▶ [Your objective]: Go through the entries below and collect each line with the string "message" in it.

▶ [Data in this exercise]:
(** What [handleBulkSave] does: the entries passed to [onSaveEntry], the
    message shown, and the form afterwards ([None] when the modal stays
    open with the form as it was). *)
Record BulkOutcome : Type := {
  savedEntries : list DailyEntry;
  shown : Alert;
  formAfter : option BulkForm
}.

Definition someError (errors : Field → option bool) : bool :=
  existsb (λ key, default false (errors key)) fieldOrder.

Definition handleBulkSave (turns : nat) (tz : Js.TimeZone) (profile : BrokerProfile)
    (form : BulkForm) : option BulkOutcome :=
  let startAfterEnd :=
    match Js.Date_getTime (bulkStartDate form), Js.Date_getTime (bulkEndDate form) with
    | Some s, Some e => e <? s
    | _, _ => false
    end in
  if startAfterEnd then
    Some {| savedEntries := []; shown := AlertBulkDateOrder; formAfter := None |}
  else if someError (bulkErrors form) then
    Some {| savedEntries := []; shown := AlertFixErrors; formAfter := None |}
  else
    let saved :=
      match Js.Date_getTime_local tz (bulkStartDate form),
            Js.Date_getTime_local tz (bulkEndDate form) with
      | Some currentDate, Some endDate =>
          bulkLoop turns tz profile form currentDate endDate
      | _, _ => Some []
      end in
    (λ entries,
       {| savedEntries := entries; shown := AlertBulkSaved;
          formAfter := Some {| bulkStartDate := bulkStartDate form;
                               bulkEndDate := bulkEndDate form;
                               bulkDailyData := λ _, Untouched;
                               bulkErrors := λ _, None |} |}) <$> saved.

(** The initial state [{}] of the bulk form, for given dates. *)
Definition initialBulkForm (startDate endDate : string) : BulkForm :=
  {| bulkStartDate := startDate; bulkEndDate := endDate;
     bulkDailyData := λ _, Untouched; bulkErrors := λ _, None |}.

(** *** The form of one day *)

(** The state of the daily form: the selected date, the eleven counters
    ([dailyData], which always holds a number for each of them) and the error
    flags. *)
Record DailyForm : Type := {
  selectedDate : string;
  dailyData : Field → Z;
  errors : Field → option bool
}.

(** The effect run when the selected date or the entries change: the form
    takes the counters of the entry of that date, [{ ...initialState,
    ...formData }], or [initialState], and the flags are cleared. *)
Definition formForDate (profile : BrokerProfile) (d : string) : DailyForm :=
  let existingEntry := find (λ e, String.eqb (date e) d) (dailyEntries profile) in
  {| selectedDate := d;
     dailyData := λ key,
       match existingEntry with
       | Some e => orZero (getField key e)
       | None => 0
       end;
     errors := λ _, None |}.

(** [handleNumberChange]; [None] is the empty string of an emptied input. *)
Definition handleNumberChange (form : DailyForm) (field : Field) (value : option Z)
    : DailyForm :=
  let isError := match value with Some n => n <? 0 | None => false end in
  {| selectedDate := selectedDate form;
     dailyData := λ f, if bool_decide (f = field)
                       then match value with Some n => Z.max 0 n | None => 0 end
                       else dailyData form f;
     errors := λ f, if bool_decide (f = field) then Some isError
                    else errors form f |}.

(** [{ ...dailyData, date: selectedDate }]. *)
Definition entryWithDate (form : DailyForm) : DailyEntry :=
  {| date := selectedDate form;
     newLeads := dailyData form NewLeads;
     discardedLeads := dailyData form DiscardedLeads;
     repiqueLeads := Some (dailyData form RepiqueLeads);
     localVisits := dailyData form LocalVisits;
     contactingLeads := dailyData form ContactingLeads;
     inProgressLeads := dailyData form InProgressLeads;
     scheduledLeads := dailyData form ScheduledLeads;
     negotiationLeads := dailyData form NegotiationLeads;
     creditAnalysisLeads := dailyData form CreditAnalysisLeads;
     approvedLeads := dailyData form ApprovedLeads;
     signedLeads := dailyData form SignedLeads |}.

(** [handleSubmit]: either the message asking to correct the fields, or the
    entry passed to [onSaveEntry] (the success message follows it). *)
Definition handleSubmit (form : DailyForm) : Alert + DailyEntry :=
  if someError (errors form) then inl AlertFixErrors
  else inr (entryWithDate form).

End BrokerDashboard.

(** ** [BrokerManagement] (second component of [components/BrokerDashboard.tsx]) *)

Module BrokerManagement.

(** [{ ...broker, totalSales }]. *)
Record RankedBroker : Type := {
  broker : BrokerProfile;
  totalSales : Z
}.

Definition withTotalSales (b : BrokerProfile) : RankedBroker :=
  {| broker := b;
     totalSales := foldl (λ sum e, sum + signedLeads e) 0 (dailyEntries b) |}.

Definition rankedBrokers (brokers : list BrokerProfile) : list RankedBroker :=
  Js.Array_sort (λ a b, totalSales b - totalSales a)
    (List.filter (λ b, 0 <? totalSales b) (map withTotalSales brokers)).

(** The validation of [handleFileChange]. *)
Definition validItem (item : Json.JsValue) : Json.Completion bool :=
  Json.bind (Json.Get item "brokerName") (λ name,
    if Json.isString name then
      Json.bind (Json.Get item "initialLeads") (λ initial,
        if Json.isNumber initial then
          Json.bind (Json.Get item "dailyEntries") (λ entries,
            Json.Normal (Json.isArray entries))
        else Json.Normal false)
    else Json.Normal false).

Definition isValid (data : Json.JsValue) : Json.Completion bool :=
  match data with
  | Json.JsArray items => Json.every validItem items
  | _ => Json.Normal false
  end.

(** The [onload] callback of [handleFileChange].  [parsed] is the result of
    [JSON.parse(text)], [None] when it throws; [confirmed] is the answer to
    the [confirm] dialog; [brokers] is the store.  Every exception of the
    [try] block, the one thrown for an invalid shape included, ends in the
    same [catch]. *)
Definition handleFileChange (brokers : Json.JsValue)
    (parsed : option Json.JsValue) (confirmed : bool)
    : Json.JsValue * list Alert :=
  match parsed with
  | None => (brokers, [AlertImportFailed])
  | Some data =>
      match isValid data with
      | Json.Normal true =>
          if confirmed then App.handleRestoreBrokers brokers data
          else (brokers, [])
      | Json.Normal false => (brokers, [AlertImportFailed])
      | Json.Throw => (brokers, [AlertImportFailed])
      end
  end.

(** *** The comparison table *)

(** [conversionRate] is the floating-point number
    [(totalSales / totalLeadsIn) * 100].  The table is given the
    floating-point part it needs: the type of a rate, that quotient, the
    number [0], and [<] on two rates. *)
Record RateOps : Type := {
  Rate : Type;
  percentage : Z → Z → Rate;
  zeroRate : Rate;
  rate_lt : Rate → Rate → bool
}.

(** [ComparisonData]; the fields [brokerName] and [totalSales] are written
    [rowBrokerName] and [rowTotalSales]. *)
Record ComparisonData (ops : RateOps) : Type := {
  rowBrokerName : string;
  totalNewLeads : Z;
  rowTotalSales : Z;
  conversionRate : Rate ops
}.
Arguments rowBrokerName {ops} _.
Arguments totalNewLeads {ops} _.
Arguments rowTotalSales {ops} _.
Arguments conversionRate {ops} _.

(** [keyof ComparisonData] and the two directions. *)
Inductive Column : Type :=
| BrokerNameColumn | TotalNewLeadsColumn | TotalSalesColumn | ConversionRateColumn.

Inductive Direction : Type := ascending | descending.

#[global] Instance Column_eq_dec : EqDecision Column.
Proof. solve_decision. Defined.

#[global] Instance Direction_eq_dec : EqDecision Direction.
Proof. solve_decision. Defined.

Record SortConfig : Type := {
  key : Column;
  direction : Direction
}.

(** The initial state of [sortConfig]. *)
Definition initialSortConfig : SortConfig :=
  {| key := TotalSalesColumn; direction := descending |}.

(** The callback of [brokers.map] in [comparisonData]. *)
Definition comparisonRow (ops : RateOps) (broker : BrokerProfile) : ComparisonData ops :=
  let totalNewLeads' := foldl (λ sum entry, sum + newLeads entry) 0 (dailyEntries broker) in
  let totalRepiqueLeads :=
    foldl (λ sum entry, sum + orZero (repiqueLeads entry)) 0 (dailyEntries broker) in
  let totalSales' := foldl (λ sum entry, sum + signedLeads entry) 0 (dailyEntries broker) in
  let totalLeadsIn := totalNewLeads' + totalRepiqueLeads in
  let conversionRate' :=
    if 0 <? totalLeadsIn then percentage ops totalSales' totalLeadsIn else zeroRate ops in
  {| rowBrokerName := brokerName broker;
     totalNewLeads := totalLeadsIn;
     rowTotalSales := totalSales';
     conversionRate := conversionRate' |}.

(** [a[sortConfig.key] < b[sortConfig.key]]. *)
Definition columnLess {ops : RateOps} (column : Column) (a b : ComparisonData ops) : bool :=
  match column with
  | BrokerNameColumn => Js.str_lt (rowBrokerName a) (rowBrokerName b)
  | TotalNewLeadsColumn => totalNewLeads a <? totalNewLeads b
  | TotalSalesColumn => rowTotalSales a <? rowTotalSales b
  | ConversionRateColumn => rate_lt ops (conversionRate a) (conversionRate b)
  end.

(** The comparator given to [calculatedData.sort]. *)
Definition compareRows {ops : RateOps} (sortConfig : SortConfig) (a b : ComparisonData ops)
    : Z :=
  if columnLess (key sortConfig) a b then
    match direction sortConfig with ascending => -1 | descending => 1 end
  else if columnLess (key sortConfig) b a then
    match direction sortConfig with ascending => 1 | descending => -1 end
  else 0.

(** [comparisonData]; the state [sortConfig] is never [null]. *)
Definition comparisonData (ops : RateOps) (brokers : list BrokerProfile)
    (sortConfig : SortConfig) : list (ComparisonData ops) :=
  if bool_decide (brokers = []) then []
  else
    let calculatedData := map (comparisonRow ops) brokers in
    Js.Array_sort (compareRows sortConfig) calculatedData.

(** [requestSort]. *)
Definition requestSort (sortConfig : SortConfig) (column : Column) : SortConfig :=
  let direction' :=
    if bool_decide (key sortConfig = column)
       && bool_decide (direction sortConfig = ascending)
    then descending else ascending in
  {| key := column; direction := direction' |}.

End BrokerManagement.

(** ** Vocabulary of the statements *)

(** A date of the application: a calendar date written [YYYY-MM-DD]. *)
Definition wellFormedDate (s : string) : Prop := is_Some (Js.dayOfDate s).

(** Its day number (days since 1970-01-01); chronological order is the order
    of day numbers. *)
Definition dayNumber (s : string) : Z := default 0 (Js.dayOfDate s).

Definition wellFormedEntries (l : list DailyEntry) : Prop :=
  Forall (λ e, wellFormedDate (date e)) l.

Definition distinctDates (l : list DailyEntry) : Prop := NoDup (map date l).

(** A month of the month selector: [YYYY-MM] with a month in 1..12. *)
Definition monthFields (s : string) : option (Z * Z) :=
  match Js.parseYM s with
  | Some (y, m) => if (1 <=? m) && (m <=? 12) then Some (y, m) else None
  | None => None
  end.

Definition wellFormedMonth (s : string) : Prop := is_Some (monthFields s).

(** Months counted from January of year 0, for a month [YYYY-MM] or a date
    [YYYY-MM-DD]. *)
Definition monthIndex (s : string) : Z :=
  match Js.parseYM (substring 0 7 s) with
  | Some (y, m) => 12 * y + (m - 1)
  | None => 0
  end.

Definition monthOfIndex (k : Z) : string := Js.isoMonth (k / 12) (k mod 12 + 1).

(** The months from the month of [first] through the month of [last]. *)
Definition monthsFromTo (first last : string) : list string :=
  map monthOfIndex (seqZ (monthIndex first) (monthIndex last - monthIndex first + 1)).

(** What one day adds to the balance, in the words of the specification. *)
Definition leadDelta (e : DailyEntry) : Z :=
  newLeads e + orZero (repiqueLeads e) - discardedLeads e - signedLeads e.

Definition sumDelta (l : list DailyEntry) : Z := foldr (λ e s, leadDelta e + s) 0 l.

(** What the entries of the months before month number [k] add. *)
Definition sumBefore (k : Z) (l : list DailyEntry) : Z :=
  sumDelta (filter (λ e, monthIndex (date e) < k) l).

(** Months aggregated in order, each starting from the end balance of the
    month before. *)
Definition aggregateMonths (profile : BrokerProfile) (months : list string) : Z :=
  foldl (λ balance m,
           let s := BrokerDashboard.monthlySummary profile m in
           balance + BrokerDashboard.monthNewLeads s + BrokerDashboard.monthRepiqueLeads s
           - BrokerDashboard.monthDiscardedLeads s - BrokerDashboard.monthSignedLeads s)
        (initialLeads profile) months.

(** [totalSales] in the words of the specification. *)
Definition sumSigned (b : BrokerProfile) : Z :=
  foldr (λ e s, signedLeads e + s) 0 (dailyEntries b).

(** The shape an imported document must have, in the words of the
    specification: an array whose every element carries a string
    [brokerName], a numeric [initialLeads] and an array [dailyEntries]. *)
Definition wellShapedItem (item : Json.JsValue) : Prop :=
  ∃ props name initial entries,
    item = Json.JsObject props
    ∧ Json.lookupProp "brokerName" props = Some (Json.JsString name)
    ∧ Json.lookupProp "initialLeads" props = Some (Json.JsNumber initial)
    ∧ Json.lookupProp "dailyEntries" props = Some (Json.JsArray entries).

▶ [Task response]:
    message shown, and the form afterwards ([None] when the modal stays
(** [handleSubmit]: either the message asking to correct the fields, or the
    entry passed to [onSaveEntry] (the success message follows it). *)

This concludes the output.